Learn How, What, and When to Optimize

I’m often asked to look at a piece of code and see if it’s optimized. Many new engineers assume that they are being judged on some invisible and ominous metric of code performance. I think this illusion comes from textbooks that have an answer key for each question on a homework assignment, but I want to encourage you to try a different approach.

What does “optimized” mean?

  • Are you optimizing for runtime?
  • Memory consumption?
  • Thread count?
  • I/O usage?
  • Sharing development work across teams?
  • Cost of execution on a hosted platform?
  • Reusability?
  • Porting across multiple platforms?
  • Time-to-market (or speed of development)?
  • Resilience to unexpected failures?
  • Maintainability?

Problems like these are why premature optimization is the root of all evil. Until you know what you need to optimize, don’t optimize.

During your career, you’ll write code that must be fast. You’ll also write some code that is quick and dirty; some code that automates something that annoys you; some code that your manager demanded even though it seemed like a bad idea; some code for a feature requested by a client that only they will use; and some code that works around a flaky network connection or a bad device driver.
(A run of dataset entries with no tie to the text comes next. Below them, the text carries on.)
(* ===== verification/TopologyIgraph.v ===== *)
(** * Graphs as lists

    An instance of the interface of igraph: nodes and links in lists, and the
    shortest path by the number of links.  The laws hold, and the properties
    of the topology are applied to a small network. *)

From S2P Require Import Prelude Enums BitVector Packet Forwarder ForwarderProofs StdMap LibBitvector Topology TopologyPaths TopologyFID TopologyServe.

Record lgraph := mkLG { lg_nodes : list (bytes * bytes); lg_links : list ((nat * nat) * bytes) }.

Fixpoint first_some {A B} (f : A → option B) (l : list A) : option B :=
  match l with [] => None | x :: l => match f x with Some y => Some y | None => first_some f l end end.

(** A walk of [n] links. *)
Fixpoint walk_n (G : lgraph) (n u v : nat) : option (list nat) :=
  match n with
  | O => if decide (u = v ∧ (u < length (lg_nodes G))%nat) then Some [u] else None
  | S n => if decide (u < length (lg_nodes G))%nat
      then first_some (λ l : nat * nat * bytes, if decide (l.1.1 = u) then cons u <$> walk_n G n l.1.2 v else None) (lg_links G)
      else None
  end.

Definition shortest_walk (G : lgraph) (u v : nat) : list nat :=
  default [] (first_some (λ n, walk_n G n u v) (seq 0 (length (lg_nodes G)))).

#[export] Instance list_igraph : Igraph := {|
  graph := lgraph;
  igraph_vcount G := length (lg_nodes G);
  igraph_ecount G := length (lg_links G);
  igraph_edge G e := match lg_links G !! e with Some l => l.1 | None => (0, 0)%nat end;
  VAS_NODEID G v := match lg_nodes G !! v with Some n => n.1 | None => [] end;
  VAS_iLID G v := match lg_nodes G !! v with Some n => n.2 | None => [] end;
  EAS_LID G e := match lg_links G !! e with Some l => l.2 | None => [] end;
  EAS_LID_set e s G := mkLG (lg_nodes G) (alter (λ l, (l.1, s)) e (lg_links G));
  igraph_get_shortest_paths := shortest_walk;
  igraph_get_eid G u v := fst <$> list_find (λ l : nat * nat * bytes, l.1 = (u, v)) (lg_links G);
  igraph_add_edges ps G := mkLG (lg_nodes G) (lg_links G ++ ((λ p, (p, [])) <$> ps));
  igraph_delete_edges ps G := mkLG (lg_nodes G) (filter (λ l : nat * nat * bytes, l.1 ∉ ps) (lg_links G));
|}.

Lemma first_some_in {A B} (f : A → option B) l y : first_some f l = Some y → ∃ x, x ∈ l ∧ f x = Some y.
Proof.
  induction l as [|x l IH]; [done|]. cbn. destruct (f x) eqn:E; [intros [= <-]; exists x; set_solver|].
  intros (x' & ? & ?)%IH. exists x'. set_solver.
Qed.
Each of these pieces of code has a different purpose and a different challenge to overcome. Unless you’ve been specifically requested otherwise, your code should be simple, clean, and easy to understand.

Your code should have comments and human-friendly variable names. Your functions should each have a clear purpose and should be small enough that you can read it without scrolling your screen. You should use the simplest possible algorithm. Simple code is easy to optimize later!

Sustain Your Career

If they ever existed, the days when a programmer would be employed by the same company for life were long gone even when I started my career. There is only one person who will take care of your career for you—and it’s you.

The good news is that you have lots of control over your career, lots of choices, and lots of time to correct your mistakes. Starting engineers can compete for a highly sought-after position at a big-name company or take a chance at a smaller firm. You can work with a huge team on a single feature that is the best in the world at what it does, or be a jack-of-all-trades developing creative solutions to unique problems for a vital product with a dozen customers.

Neither choice is right or wrong. Go for a job you think is out of your reach! It’s worth it to push yourself when you are starting out. There are lots of companies that have novice-friendly hiring policies such as internships or entry-level positions. Big companies often do better than mid-size companies in that area.

You will change jobs during your career, although hopefully you’ll remain at each position for about two years or so. It’s worthwhile to demonstrate patience and adaptability, and to give a company a chance to change.

On the other side of the coin, if you are fortunate enough to become a manager, you can keep your employees motivated by giving them a new internal opportunity every two years. Programmers enjoy fresh challenges; once you’ve mastered a problem domain, you need something new to tackle.

Most importantly, enjoy your career. Be curious; learn things; take on difficult projects; blog about your failures and give credit to others when you succeed. You can accomplish more than you think if you have a strong vision and bring everyone along with you!